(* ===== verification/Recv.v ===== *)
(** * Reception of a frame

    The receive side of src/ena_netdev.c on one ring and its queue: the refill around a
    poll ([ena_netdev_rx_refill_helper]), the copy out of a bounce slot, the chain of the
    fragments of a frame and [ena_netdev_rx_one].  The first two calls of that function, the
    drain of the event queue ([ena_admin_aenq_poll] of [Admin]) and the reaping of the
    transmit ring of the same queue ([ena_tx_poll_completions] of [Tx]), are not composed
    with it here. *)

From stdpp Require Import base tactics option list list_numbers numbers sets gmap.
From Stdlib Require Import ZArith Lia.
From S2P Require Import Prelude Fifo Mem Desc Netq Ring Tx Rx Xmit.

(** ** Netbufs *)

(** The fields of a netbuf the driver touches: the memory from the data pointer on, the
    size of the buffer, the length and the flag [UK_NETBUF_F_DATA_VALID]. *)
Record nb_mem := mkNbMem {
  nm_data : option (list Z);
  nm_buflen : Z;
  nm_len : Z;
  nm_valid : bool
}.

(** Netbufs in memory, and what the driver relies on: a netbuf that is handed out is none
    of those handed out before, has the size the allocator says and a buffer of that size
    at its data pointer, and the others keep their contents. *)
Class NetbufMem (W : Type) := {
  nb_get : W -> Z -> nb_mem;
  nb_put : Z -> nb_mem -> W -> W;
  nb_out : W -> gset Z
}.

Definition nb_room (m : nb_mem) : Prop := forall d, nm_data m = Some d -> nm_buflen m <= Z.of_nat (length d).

==

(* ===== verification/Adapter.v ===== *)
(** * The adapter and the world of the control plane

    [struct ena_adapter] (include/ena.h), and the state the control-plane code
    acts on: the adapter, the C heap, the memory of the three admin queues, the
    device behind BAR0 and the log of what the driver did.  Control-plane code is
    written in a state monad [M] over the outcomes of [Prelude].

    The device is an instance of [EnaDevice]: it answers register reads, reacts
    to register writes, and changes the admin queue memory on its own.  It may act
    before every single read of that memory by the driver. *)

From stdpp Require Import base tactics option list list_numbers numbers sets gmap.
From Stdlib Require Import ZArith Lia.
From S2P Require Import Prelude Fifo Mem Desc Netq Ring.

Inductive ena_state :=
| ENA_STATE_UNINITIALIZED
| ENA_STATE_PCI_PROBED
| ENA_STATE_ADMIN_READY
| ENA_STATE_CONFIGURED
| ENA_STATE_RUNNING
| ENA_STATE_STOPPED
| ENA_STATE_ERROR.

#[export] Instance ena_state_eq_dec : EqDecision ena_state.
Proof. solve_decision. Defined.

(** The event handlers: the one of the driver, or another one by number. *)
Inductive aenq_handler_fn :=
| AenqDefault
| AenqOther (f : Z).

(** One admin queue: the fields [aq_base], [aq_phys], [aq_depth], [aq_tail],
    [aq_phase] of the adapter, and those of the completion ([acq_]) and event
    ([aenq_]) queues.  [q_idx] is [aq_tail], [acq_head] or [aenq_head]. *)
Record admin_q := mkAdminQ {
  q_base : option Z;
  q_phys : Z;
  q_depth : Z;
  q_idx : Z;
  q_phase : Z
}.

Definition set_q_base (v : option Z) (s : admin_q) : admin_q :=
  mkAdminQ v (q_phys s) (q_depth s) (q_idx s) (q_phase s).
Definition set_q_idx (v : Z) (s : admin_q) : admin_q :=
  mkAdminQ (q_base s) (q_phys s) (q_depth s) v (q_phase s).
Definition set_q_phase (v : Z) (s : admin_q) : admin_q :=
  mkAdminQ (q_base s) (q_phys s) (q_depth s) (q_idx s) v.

- _What the task asks_
Every line above from the line with "q_phys : Z;" to the line with "mkAdminQ (q_base s) (q_phys s) (q_depth s) (q_idx", inclusive, must be returned exactly; no other line belongs in the reply.

- _Exercise result_
  q_phys : Z;
  q_depth : Z;
  q_idx : Z;
  q_phase : Z
}.

Definition set_q_base (v : option Z) (s : admin_q) : admin_q :=
  mkAdminQ v (q_phys s) (q_depth s) (q_idx s) (q_phase s).
Definition set_q_idx (v : Z) (s : admin_q) : admin_q :=
  mkAdminQ (q_base s) (q_phys s) (q_depth s) v (q_phase s).
Definition set_q_phase (v : Z) (s : admin_q) : admin_q :=
  mkAdminQ (q_base s) (q_phys s) (q_depth s) (q_idx s) v.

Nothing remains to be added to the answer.